**Work item**
Return a copy of every line in the data below that contains "gmap".

**Record set**

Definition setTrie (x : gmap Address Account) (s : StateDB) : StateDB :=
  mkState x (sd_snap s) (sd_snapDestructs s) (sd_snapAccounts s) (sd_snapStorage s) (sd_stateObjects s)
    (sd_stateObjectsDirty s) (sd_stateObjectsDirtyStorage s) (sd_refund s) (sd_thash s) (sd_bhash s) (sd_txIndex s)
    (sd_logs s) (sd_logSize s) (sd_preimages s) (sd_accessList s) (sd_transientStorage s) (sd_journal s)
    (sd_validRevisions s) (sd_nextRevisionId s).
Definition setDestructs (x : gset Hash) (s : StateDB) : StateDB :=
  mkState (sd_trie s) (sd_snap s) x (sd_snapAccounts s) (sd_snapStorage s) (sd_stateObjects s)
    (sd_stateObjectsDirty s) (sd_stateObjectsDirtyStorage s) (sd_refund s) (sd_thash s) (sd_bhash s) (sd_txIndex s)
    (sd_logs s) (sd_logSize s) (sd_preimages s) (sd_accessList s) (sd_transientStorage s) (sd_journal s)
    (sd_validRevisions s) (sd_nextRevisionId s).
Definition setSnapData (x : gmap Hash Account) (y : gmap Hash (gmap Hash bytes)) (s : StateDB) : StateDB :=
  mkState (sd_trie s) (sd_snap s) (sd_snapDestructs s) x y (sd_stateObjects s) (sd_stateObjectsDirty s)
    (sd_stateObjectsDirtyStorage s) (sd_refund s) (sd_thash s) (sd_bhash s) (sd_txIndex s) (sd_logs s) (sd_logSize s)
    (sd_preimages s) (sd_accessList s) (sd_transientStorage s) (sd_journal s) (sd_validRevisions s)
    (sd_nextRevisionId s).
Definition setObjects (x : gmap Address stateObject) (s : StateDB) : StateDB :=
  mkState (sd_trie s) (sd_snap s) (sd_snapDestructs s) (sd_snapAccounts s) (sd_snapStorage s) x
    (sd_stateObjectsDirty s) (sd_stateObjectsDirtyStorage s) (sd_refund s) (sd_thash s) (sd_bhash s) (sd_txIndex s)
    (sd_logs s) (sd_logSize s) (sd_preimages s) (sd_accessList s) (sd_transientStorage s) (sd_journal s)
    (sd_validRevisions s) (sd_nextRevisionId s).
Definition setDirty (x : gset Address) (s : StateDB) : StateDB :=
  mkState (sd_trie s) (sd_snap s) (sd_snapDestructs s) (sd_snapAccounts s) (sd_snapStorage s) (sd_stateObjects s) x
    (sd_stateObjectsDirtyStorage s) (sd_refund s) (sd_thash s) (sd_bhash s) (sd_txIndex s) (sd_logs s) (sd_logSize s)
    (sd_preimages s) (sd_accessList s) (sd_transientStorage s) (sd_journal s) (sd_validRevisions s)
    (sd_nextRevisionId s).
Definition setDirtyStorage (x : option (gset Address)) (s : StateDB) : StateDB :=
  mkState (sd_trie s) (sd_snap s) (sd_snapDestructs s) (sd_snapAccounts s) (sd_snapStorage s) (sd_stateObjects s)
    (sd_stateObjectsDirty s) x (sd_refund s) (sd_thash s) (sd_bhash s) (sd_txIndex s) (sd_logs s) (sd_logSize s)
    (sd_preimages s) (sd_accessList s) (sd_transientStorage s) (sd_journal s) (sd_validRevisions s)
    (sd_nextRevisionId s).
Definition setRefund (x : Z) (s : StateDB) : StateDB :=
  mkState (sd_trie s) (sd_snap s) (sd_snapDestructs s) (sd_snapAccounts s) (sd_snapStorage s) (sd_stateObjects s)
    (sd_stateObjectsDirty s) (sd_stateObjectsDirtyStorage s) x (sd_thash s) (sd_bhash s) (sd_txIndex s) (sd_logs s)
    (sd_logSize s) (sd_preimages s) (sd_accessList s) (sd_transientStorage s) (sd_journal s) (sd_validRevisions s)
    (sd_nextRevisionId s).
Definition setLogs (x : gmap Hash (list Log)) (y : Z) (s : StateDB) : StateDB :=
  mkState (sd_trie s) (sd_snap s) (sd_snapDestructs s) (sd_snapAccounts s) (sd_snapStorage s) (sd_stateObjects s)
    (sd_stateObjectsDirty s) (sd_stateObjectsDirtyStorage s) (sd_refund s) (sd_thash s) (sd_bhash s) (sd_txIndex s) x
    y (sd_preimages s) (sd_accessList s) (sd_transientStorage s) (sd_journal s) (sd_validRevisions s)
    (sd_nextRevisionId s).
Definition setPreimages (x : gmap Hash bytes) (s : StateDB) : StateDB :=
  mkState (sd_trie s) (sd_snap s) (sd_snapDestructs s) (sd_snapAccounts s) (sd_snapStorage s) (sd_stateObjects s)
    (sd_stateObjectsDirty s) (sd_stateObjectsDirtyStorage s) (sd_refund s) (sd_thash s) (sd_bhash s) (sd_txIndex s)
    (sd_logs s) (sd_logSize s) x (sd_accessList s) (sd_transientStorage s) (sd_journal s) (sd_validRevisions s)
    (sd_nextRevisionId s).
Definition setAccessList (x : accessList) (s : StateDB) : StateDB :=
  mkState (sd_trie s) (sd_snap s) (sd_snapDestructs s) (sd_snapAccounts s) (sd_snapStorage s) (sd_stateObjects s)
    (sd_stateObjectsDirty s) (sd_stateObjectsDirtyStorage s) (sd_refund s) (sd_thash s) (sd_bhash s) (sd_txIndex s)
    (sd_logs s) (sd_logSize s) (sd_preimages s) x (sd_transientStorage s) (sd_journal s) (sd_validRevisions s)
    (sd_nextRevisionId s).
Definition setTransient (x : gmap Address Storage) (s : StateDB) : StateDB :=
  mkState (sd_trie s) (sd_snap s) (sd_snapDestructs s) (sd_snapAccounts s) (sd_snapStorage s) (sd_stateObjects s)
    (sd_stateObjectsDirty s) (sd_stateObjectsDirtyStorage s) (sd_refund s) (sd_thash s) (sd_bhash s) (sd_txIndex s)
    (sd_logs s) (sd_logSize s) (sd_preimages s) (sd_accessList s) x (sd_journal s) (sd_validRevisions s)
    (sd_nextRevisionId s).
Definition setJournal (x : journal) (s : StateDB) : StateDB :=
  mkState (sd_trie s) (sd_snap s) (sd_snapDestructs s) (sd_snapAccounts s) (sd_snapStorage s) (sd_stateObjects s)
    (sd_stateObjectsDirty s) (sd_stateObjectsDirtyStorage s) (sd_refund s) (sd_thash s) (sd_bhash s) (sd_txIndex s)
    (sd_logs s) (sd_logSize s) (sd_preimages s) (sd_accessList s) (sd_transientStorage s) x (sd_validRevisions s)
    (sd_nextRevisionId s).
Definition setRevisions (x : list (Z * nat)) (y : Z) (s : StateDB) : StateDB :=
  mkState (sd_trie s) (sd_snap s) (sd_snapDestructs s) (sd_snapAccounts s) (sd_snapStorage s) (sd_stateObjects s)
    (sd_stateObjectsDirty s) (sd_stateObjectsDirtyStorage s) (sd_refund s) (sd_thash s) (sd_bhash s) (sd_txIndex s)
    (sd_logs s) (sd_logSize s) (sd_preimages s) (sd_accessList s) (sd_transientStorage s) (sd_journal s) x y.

* * *

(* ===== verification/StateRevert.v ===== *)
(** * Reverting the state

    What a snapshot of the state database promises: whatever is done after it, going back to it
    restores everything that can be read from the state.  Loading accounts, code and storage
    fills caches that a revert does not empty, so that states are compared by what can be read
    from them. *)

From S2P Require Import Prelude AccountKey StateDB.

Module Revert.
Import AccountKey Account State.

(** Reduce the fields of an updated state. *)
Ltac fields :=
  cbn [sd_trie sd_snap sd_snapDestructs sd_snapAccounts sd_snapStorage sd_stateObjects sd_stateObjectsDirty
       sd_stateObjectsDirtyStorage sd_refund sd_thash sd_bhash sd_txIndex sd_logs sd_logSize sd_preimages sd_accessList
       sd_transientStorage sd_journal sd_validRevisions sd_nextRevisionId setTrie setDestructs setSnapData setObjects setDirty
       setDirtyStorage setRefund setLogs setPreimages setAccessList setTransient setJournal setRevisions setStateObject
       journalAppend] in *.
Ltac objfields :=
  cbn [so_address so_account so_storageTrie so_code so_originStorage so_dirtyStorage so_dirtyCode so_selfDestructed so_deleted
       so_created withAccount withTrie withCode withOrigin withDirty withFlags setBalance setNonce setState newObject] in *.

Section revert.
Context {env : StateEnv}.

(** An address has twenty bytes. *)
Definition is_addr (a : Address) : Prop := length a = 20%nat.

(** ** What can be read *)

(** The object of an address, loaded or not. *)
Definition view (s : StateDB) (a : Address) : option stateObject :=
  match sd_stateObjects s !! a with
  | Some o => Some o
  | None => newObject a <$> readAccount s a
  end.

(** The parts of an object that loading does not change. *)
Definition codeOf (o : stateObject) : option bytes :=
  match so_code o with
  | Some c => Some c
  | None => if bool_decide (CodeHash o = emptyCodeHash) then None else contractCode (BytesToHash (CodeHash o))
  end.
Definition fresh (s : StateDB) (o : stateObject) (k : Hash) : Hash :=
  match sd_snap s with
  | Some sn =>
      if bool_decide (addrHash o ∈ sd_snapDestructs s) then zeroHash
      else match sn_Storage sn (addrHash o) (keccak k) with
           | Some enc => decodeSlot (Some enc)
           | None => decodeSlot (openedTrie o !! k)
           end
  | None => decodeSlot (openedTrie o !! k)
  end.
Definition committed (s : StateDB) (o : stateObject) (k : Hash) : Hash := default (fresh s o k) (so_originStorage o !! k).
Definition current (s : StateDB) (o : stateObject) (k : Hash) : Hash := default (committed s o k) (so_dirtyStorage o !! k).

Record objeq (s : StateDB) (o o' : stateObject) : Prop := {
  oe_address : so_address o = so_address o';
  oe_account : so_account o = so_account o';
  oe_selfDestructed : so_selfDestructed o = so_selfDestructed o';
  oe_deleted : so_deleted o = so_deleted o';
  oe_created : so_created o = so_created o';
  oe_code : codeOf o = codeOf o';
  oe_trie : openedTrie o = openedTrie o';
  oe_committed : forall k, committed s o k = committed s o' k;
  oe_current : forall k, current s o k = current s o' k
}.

**Worked solution**
Definition setTrie (x : gmap Address Account) (s : StateDB) : StateDB :=
Definition setSnapData (x : gmap Hash Account) (y : gmap Hash (gmap Hash bytes)) (s : StateDB) : StateDB :=
Definition setObjects (x : gmap Address stateObject) (s : StateDB) : StateDB :=
Definition setLogs (x : gmap Hash (list Log)) (y : Z) (s : StateDB) : StateDB :=
Definition setPreimages (x : gmap Hash bytes) (s : StateDB) : StateDB :=
Definition setTransient (x : gmap Address Storage) (s : StateDB) : StateDB :=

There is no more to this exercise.